A lifeboat station was established here in 1868; since then there have been a number of lifeboats and boathouses. The crew has received numerous awards, including seven silver and five bronze RNLI medals. In 2020 there were two lifeboats, the class Mark Mason and a inshore lifeboat SuperG II.

One notable rescue was in 1894, when 27 (some say 33) people were saved from the 1878-built Loch Shiel which had run on to rocks off Thorn Island. Three RNLI silver medals were awarded, including one to Thomas Rees, who is buried in the churchyard at St Mary's. The rescue is described as Wales' "Whisky Galore". The Loch Shiel was carrying goods from Scotland to Adelaide and included gunpowder, beer and 7,500 (some say 7,000) cases of Glasgow whisky. The cargo was partially recovered by Customs, but some of the bottles are still amongst the wreck and are described as "undrinkable". One local man drank himself to death on the 100 proof whisky. In 1999, bottles of beer from the wreck were auctioned for £1,000 per bottle.

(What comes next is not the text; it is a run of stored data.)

(** ** The line formatter of the printer *)

Lemma string_length_app (s t : string) :
  String.length (s ++ t) = (String.length s + String.length t)%nat.
Proof. induction s as [|c s IH]; simpl; [reflexivity | now rewrite IH]. Qed.

Lemma take_length (n : nat) (s : string) :
  String.length (take n s) = Nat.min n (String.length s).
Proof.
  revert s. induction n as [|n IH]; intros [|c s]; simpl; try reflexivity.
  now rewrite IH.
Qed.

Lemma repeat_space_length (n : nat) :
  String.length (repeat_string " " n) = n.
Proof. induction n as [|n IH]; simpl; [reflexivity | now rewrite IH]. Qed.

Lemma slice_to_length (s : string) (stop : Z) :
  Z.of_nat (String.length (slice_to s stop))
  = Z.max 0 (Z.min (Z.of_nat (String.length s))
               (if (stop <? 0)%Z then Z.of_nat (String.length s) + stop
                else stop))%Z.
Proof.
  unfold slice_to. destruct (stop <? 0)%Z eqn:E; rewrite take_length.
  - apply Z.ltb_lt in E. lia.
  - apply Z.ltb_ge in E. lia.
Qed.

Lemma format_line_length self name value :
  Z.of_nat (String.length
              (ReceiptPrinter.format_line_with_whitespace self name value))
  = (if (Z.of_nat (String.length name) + Z.of_nat (String.length value)
         >=? ReceiptPrinter.columns self)%Z
     then Z.of_nat (String.length
                      (slice_to name
                         (ReceiptPrinter.columns self
                          - Z.of_nat (String.length value) - 3)))
          + 3 + Z.of_nat (String.length value) + 1
     else ReceiptPrinter.columns self + 1)%Z.
Proof.
  unfold ReceiptPrinter.format_line_with_whitespace. cbv zeta.
  destruct (_ >=? _)%Z eqn:E.
  - rewrite !string_length_app. cbn [String.length newline]. lia.
  - assert (Hlt : (Z.of_nat (String.length name)
                   + Z.of_nat (String.length value)
                   < ReceiptPrinter.columns self)%Z).
    { destruct (Z_lt_ge_dec
                  (Z.of_nat (String.length name)
                   + Z.of_nat (String.length value))
                  (ReceiptPrinter.columns self)) as [H | H]; [exact H|].
      rewrite (geb_true _ _ H) in E. discriminate. }
    rewrite !string_length_app. unfold str_mul.
    rewrite repeat_space_length. cbn [String.length newline]. lia.
Qed.

(** X15: a formatted line (without its newline) is never narrower than
    [columns] characters; it is exactly [columns] wide when the name and the
    value fit, or when the value with the three dots fits, and wider in the
    remaining case, where the slice of the name gets a negative end. *)
Theorem X15_formatted_line_width :
  forall (self : ReceiptPrinter.t) (name value : string),
    (ReceiptPrinter.columns self + 1
     <= Z.of_nat (String.length
                    (ReceiptPrinter.format_line_with_whitespace self name
                       value)))%Z
    /\ (Z.of_nat (String.length
                    (ReceiptPrinter.format_line_with_whitespace self name
                       value))
        = ReceiptPrinter.columns self + 1
        <-> Z.of_nat (String.length name) + Z.of_nat (String.length value)
            < ReceiptPrinter.columns self
            \/ Z.of_nat (String.length value) + 3
               <= ReceiptPrinter.columns self)%Z.
Proof.
  intros self name value. rewrite format_line_length, slice_to_length.
  destruct (_ >=? _)%Z eqn:E.
  - apply Z.geb_le in E.
    destruct (_ <? 0)%Z eqn:E2;
      [apply Z.ltb_lt in E2 | apply Z.ltb_ge in E2]; lia.
  - assert (Hlt : (Z.of_nat (String.length name)
                   + Z.of_nat (String.length value)
                   < ReceiptPrinter.columns self)%Z).
    { destruct (Z_lt_ge_dec
                  (Z.of_nat (String.length name)
                   + Z.of_nat (String.length value))
                  (ReceiptPrinter.columns self)) as [H | H]; [exact H|].
      rewrite (geb_true _ _ H) in E. discriminate. }
    lia.
Qed.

Over the years Angle Lifeboat station has had a number of distinguished coxswains. James Watkins retired in 1946 after 24 years service as coxswain and 13 years as second coxswain. In this time, he had been awarded an RNLI silver medal, and both a bronze medal and a second award clasp. In 1973 Coxswain William John Rees Holmes was awarded a bronze medal and a second award clasp in 1979. In 1997 coxswain Jeremy R. Rees was awarded a bronze medal.

In April 2009, a new £2.2 million Tamar class lifeboat replaced the previous Tyne class boat. Fund raising started in 2006 in Pembrokeshire and Birmingham, while a single £1.6 million donation from the Grand Lodge of Mark Master Masons, a branch of the Free Masons in London, enabled final purchase of the boat.

== Notable people ==
- Geoffrey Wainwright MBE, FSA, FRSA (1937–2017), a British archaeologist specialising in prehistory; born in Angle.